- _Data for processing_

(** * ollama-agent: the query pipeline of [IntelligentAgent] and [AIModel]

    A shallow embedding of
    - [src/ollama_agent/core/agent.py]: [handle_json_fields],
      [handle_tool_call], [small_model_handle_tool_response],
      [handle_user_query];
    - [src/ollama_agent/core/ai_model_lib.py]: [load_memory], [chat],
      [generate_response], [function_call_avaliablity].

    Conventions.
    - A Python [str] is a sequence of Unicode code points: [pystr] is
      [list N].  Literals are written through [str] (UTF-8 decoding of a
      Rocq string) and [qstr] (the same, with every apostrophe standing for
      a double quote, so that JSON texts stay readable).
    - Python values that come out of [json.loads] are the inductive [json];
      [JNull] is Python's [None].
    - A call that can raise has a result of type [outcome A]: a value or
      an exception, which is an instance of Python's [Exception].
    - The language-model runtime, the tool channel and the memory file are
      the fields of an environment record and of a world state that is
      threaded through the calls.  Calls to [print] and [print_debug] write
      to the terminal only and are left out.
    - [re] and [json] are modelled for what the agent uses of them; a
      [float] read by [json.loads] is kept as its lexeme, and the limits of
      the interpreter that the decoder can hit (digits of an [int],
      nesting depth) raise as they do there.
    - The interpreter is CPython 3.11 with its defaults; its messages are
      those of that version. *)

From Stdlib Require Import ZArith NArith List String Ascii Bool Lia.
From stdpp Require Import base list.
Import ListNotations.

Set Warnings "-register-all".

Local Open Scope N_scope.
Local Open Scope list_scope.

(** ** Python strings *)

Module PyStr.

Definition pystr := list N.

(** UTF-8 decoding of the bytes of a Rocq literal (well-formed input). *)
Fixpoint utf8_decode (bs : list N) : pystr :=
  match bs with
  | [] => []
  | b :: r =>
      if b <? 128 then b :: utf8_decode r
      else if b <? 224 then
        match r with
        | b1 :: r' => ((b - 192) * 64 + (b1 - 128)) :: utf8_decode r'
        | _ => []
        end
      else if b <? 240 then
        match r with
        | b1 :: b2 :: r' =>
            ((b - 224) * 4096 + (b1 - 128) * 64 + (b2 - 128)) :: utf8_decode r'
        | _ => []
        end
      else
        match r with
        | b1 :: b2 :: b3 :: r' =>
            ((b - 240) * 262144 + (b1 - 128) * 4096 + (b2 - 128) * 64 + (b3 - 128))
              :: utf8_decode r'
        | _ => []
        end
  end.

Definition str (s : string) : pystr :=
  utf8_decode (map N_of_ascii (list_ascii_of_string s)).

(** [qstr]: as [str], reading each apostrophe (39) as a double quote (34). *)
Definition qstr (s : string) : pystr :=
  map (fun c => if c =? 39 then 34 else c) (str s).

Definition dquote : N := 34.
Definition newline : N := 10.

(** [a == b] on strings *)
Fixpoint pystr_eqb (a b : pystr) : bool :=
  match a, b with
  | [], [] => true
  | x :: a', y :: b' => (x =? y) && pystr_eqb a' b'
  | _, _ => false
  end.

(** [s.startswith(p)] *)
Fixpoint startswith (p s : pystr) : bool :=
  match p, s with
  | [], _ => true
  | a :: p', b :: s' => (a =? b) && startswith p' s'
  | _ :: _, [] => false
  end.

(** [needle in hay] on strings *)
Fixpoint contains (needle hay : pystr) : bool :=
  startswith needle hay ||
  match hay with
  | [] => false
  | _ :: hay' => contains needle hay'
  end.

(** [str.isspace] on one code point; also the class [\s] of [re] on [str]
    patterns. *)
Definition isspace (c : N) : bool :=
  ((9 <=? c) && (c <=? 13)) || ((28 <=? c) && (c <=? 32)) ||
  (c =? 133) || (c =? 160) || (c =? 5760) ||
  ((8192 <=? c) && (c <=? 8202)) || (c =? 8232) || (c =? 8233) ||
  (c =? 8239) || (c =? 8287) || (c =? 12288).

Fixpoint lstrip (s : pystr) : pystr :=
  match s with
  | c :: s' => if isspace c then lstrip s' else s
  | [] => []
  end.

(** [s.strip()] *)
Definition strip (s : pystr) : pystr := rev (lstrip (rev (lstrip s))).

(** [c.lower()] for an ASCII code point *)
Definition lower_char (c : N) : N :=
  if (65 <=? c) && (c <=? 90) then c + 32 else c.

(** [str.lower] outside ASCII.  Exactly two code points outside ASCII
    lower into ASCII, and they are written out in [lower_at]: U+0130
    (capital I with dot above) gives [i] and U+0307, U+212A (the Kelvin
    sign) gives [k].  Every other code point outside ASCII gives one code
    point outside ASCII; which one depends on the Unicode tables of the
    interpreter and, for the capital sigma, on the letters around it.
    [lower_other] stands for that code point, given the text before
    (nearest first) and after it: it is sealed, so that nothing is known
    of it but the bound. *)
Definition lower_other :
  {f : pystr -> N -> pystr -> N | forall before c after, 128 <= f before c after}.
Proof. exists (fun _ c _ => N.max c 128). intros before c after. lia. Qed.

==

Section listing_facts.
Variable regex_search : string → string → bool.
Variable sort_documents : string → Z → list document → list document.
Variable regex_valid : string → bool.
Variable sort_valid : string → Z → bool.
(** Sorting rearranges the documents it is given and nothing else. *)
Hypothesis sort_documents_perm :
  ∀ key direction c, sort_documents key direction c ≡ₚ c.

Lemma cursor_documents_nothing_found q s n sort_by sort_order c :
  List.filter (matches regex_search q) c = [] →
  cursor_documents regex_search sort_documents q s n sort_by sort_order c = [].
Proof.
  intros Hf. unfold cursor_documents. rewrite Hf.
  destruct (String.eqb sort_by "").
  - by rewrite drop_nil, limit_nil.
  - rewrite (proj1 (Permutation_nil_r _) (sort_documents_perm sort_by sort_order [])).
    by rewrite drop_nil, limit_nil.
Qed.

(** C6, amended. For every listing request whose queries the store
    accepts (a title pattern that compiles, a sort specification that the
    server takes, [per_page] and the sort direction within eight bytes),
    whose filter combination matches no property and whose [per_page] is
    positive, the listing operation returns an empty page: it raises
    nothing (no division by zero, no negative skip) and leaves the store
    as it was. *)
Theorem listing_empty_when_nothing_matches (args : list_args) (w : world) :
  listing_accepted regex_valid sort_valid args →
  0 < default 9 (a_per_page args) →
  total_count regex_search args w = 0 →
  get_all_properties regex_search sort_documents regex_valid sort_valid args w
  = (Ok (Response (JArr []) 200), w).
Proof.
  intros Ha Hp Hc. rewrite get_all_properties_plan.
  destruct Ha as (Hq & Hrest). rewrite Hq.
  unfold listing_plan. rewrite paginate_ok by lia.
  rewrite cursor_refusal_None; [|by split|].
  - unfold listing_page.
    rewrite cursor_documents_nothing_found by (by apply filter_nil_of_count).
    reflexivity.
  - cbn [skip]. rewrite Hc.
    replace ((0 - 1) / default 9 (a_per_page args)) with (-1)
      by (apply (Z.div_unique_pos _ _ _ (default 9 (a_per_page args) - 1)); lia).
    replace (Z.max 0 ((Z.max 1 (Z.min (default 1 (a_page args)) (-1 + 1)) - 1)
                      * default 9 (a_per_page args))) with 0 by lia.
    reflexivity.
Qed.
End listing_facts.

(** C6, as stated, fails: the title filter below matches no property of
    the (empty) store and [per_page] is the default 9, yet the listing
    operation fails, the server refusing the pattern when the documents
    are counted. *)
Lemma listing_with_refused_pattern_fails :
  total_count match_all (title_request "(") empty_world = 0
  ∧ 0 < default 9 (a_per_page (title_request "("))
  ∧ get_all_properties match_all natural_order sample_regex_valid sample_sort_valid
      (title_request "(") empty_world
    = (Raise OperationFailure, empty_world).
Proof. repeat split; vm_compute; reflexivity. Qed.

- _Exercise goal_
Locate the string "replace" in the listing above and copy every line where it occurs.

- _Answer to this problem_
    replace ((0 - 1) / default 9 (a_per_page args)) with (-1)
    replace (Z.max 0 ((Z.max 1 (Z.min (default 1 (a_page args)) (-1 + 1)) - 1)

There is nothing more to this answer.